When choosing patients for germline testing, most clinicians follow the NCCN guidelines. These guidelines are updated regularly to reflect the most recent research. The criteria have been significantly relaxed in the 2023 version, which now recommends germline testing for all patients with a personal history of breast cancer and any of the following: Triple negative breast cancer (TNBC) at any age, 1 or more close relatives with breast cancer/ovarian cancer/prostate cancer/pancreatic cancer.
It is essential to order germline testing as early in the treatment journey as possible, close to the diagnosis. All patients who were previously diagnosed with cancer, survived cancer, and are eligible for germline testing but have not yet been tested; should also be recommended for screening.
A multigene panel test using Next Generation Sequencing is the standard method for germline testing (NGS). Blood and saliva can both be used and the TAT (turnaround time is usually 4 weeks). There is no ideal panel, but the testing panel should include at least all of the high penetrance and moderate penetrance genes. The cascade testing for relatives is performed as a single-site mutation test.
Patients with breast cancer and BRCA mutations should be informed about their increased risk of a second primary cancer of as high as 2 to 5 percent per year, and for younger patients, bilateral mastectomy may reduce the risk of a second primary.
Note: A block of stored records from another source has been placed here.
(** Decidable equalities ([===] on string literals). *)

Definition CardRank_eq_dec (a b : CardRank) : {a = b} + {a <> b}.
Proof. decide equality. Defined.
Definition CardSuit_eq_dec (a b : CardSuit) : {a = b} + {a <> b}.
Proof. decide equality. Defined.
Definition PlayerPosition_eq_dec (a b : PlayerPosition) : {a = b} + {a <> b}.
Proof. decide equality. Defined.
Definition BidChoice_eq_dec (a b : BidChoice) : {a = b} + {a <> b}.
Proof. decide equality. Defined.
Definition Trump_eq_dec (a b : Trump) : {a = b} + {a <> b}.
Proof. decide equality. apply CardSuit_eq_dec. Defined.
Definition Card_eq_dec (a b : Card) : {a = b} + {a <> b}.
Proof. decide equality; [apply CardSuit_eq_dec | apply CardRank_eq_dec]. Defined.

Definition rank_eqb (a b : CardRank) : bool :=
  if CardRank_eq_dec a b then true else false.
Definition suit_eqb (a b : CardSuit) : bool :=
  if CardSuit_eq_dec a b then true else false.
Definition position_eqb (a b : PlayerPosition) : bool :=
  if PlayerPosition_eq_dec a b then true else false.
Definition bid_eqb (a b : BidChoice) : bool :=
  if BidChoice_eq_dec a b then true else false.
Definition trump_eqb (a b : Trump) : bool :=
  if Trump_eq_dec a b then true else false.

(** ** utils.ts *)

Module Utils.

Definition bidHierarchy : list BidChoice :=
  [GoingAlone; PartnersBestCard; Bid6; Bid5; Bid4; Bid3; Pass].

(** [bidHierarchy.filter(...)[0]]; indexing an empty array gives [undefined]. *)
Definition getHigherBid (bidA bidB : BidChoice) : option BidChoice :=
  hd_error
    (filter (fun element => bid_eqb element bidA || bid_eqb element bidB)
            bidHierarchy).

Definition getNextPosition (position : PlayerPosition) : PlayerPosition :=
  match position with
  | P1 => P2
  | P2 => P3
  | P3 => P4
  | P4 => P1
  end.

Definition getPositionOfPartner (position : PlayerPosition) : PlayerPosition :=
  match position with
  | P1 => P3
  | P2 => P4
  | P3 => P1
  | P4 => P2
  end.

(** [getHigherBid(first, second) === first]; [undefined === first] is false. *)
Definition isFirstBidGreaterThanSecond (first second : BidChoice) : bool :=
  match getHigherBid first second with
  | Some higher => bid_eqb higher first
  | None => false
  end.

Definition getHigherBids (bid : BidChoice) : list BidChoice :=
  filter (fun element => isFirstBidGreaterThanSecond element bid) bidHierarchy.

Definition getSameColorSuit (suit : CardSuit) : CardSuit :=
  match suit with
  | Clubs => Spades
  | Spades => Clubs
  | Diamonds => Hearts
  | Hearts => Diamonds
  end.

Definition getCardsOfSuitWhenTrumpOrderedByHierarchyDesc
    (suit : CardSuit) (trump : Trump) : list Card :=
  match trump with
  | Low | High =>
      let cards :=
        [ mkCard Nine suit; mkCard Ten suit; mkCard Jack suit;
          mkCard Queen suit; mkCard King suit; mkCard Ace suit ] in
      if trump_eqb trump Low then cards else rev cards
  | TrumpSuit trumpSuit =>
      let leftBowerSuit := getSameColorSuit suit in
      if suit_eqb suit trumpSuit then
        [ mkCard Jack suit; mkCard Jack leftBowerSuit; mkCard Ace suit;
          mkCard King suit; mkCard Queen suit; mkCard Ten suit;
          mkCard Nine suit ]
      else if suit_eqb leftBowerSuit suit then
        [ mkCard Ace suit; mkCard King suit; mkCard Queen suit;
          mkCard Ten suit; mkCard Nine suit ]
      else
        [ mkCard Ace suit; mkCard King suit; mkCard Queen suit;
          mkCard Jack suit; mkCard Ten suit; mkCard Nine suit ]
  end.

Definition isSameCard (a b : Card) : bool :=
  rank_eqb (rank a) (rank b) && suit_eqb (suit a) (suit b).

(** [Math.random()] is a parameter [random], a rational in [0, 1).  The
    arithmetic is exact, where the source computes in doubles: the two agree
    at the only call, [randomNumberBothInclusive(0, 3)], where the product
    by 4 is exact in a double; nothing is stated for other bounds. *)
Definition randomNumberBothInclusive (random : Q) (min max : Q) : Z :=
  let min := Qceiling min in
  let max := Qfloor max in
  (Qfloor (random * inject_Z (max - min + 1)) + min)%Z.

(** [playerPositions[i]]; an index outside the array gives [undefined]. *)
Definition randomPlayerPosition (random : Q) : option PlayerPosition :=
  let playerPositions := [P1; P2; P3; P4] in
  let i := randomNumberBothInclusive random 0 3 in
  if (i <? 0)%Z then None else nth_error playerPositions (Z.to_nat i).

Definition getAllCards : list Card :=
  [ mkCard Nine Clubs; mkCard Ten Clubs; mkCard Jack Clubs;
    mkCard Queen Clubs; mkCard King Clubs; mkCard Ace Clubs;
    mkCard Nine Diamonds; mkCard Ten Diamonds; mkCard Jack Diamonds;
    mkCard Queen Diamonds; mkCard King Diamonds; mkCard Ace Diamonds;
    mkCard Nine Hearts; mkCard Ten Hearts; mkCard Jack Hearts;
    mkCard Queen Hearts; mkCard King Hearts; mkCard Ace Hearts;
    mkCard Nine Spades; mkCard Ten Spades; mkCard Jack Spades;
    mkCard Queen Spades; mkCard King Spades; mkCard Ace Spades ].

(** Six consecutive reads [a[i], ..., a[i+5]]; a read past the end of the
    array is [undefined], and then the hand is not a [FullHand]. *)
Definition sixFrom (a : list Card) (i : nat) : option (list Card) :=
  match nth_error a i, nth_error a (i + 1), nth_error a (i + 2),
        nth_error a (i + 3), nth_error a (i + 4), nth_error a (i + 5) with
  | Some c0, Some c1, Some c2, Some c3, Some c4, Some c5 =>
      Some [c0; c1; c2; c3; c4; c5]
  | _, _, _, _, _, _ => None
  end.

Section Dealing.
(** [shuffle.ts] is imported; one run of it is a function on arrays. *)
Variable shuffle : list Card -> list Card.

Definition shuffleAndDealFourHands : option FourHands :=
  let allCardsShuffled := shuffle getAllCards in
  match sixFrom allCardsShuffled 0, sixFrom allCardsShuffled 6,
        sixFrom allCardsShuffled 12, sixFrom allCardsShuffled 18 with
  | Some h0, Some h1, Some h2, Some h3 => Some [h0; h1; h2; h3]
  | _, _, _, _ => None
  end.
End Dealing.

Definition getIndex (position : PlayerPosition) : nat :=
  match position with
  | P1 => 0
  | P2 => 1
  | P3 => 2
  | P4 => 3
  end.

Definition getHandSliceViaPosition
    (position : PlayerPosition) (fourShuffledHands : FourHands)
    : option (list Card) :=
  nth_error fourShuffledHands (getIndex position).

End Utils.

(** ** index.ts *)

Module Engine.
Import Utils.

(** *** Option values and [JSON.stringify]

    [Option = BidChoice | Trump | Card].  The two string unions are disjoint.
    A [Card] option is an object; JavaScript keeps the order in which its own
    properties were created, and [JSON.stringify] prints them in that order,
    so the order is part of the run-time value. *)

Inductive PropertyOrder := RankThenSuit | SuitThenRank.

Record CardObject := mkCardObject {
  cardOf : Card;
  propertyOrder : PropertyOrder }.

Inductive Option :=
| OptionBid (b : BidChoice)
| OptionTrump (t : Trump)
| OptionCard (c : CardObject).

(** The object literal [{ rank: r, suit: s }], as written throughout the source. *)
Definition cardLiteral (c : Card) : CardObject := mkCardObject c RankThenSuit.

Definition rankString (r : CardRank) : string :=
  match r with
  | Nine => "9" | Ten => "10" | Jack => "Jack"
  | Queen => "Queen" | King => "King" | Ace => "Ace"
  end.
Women with LFS (Li-Fraumeni syndrome) (p53 mutation) who develop breast cancer are generally recommended to undergo mastectomy (removal of the whole breast tissues), rather than lumpectomy (removal of the abnormal tissue from the breast).
Risk reduction contralateral prophylactic mastectomy (removal of one or both the breasts) is often offered to patients with or without a previous history of breast cancer who carry a germline genetic mutation of BRCA1/2, TP53, PTEN, CDH1, or STK11 conferring a high risk for breast cancer mutation. Women with breast cancer and a family history of breast or ovarian cancer and who undergo a CPM have a 96 percent reduction in risk of developing contralateral cancer. A survival benefit with CPM exists for patients with a deleterious BRCA1 or BRCA2 mutation, and possibly for those diagnosed at a young age (<50 years). Risk-reducing bilateral salpingo-oophorectomy (rrBSO) is also recommended for women who carry a germline genetic mutation of BRCA1/2, and have completed childbearing. This should be performed by age 35 (BRCA1) or 45 (BRCA2).